__YOUR OBJECTIVE__: Find the lines below in which the string "Require" occurs. Copy each one.

__MATERIAL FOR THE TASK__:
==*==
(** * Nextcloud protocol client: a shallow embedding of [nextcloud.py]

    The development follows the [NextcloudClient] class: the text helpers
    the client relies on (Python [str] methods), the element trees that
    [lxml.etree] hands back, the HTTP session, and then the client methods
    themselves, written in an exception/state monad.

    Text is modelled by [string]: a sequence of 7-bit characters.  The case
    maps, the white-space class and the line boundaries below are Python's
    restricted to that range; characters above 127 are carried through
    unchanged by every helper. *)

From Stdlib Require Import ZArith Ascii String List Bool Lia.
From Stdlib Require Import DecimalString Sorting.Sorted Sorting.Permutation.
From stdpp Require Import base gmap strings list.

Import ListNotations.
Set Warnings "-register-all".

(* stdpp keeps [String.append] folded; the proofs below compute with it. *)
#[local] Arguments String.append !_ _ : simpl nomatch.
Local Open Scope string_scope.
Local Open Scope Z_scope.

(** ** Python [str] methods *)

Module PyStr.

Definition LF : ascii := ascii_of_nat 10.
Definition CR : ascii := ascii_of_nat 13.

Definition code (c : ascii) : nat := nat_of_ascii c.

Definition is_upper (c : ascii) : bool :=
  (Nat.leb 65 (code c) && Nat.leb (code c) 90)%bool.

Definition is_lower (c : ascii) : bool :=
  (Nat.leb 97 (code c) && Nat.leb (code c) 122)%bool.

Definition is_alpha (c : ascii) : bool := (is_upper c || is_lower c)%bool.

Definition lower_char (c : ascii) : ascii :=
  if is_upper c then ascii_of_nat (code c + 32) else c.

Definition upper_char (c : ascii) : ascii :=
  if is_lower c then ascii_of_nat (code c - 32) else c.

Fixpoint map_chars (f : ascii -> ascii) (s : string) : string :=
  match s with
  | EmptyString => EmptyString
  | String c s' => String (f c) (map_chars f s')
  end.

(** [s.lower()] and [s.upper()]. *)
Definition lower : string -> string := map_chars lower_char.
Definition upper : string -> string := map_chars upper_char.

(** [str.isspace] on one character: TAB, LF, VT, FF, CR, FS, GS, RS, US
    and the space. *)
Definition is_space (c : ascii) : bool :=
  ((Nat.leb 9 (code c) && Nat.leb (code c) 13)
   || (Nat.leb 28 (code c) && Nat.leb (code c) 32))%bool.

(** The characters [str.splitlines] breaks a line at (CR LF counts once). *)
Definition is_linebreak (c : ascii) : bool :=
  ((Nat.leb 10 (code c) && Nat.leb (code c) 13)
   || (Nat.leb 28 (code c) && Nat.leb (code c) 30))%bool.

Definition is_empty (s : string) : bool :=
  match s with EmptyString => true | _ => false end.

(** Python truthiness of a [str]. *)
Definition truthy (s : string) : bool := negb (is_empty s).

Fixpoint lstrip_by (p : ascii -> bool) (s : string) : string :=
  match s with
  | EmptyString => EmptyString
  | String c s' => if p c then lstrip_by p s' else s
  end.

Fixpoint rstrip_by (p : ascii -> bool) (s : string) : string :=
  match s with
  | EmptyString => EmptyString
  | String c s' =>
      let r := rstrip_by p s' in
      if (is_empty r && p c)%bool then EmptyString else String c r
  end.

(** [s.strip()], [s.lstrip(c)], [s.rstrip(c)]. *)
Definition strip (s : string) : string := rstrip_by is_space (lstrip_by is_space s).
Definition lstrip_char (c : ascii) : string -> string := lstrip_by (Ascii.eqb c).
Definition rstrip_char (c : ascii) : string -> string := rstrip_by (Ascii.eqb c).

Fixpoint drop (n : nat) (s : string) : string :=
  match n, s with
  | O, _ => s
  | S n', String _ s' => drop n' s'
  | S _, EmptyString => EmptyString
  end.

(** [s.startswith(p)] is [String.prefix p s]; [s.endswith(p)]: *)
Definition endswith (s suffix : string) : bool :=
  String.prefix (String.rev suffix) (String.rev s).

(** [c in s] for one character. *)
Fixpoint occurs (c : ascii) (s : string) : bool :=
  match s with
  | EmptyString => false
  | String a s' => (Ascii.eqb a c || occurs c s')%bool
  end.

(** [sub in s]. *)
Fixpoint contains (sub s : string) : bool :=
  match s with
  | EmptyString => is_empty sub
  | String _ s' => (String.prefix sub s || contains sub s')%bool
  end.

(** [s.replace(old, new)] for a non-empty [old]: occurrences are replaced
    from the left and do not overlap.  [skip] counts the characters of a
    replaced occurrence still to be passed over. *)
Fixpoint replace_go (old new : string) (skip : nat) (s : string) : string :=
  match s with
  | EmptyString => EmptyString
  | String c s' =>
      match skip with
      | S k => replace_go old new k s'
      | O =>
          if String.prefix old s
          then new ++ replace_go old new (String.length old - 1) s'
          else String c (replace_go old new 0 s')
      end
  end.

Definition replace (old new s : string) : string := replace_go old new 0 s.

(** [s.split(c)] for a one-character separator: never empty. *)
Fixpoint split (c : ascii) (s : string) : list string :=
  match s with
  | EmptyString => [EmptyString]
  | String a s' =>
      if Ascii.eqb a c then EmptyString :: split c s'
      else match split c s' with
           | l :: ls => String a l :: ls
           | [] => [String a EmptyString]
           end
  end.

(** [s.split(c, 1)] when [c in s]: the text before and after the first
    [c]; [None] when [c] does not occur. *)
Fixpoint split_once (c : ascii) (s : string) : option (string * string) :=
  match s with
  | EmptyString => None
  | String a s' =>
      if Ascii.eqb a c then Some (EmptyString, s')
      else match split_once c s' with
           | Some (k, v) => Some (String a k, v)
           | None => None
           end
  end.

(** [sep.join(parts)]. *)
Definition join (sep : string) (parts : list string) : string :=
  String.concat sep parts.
==*==
__TASK RESULT__:
From Stdlib Require Import ZArith Ascii String List Bool Lia.
From Stdlib Require Import DecimalString Sorting.Sorted Sorting.Permutation.
From stdpp Require Import base gmap strings list.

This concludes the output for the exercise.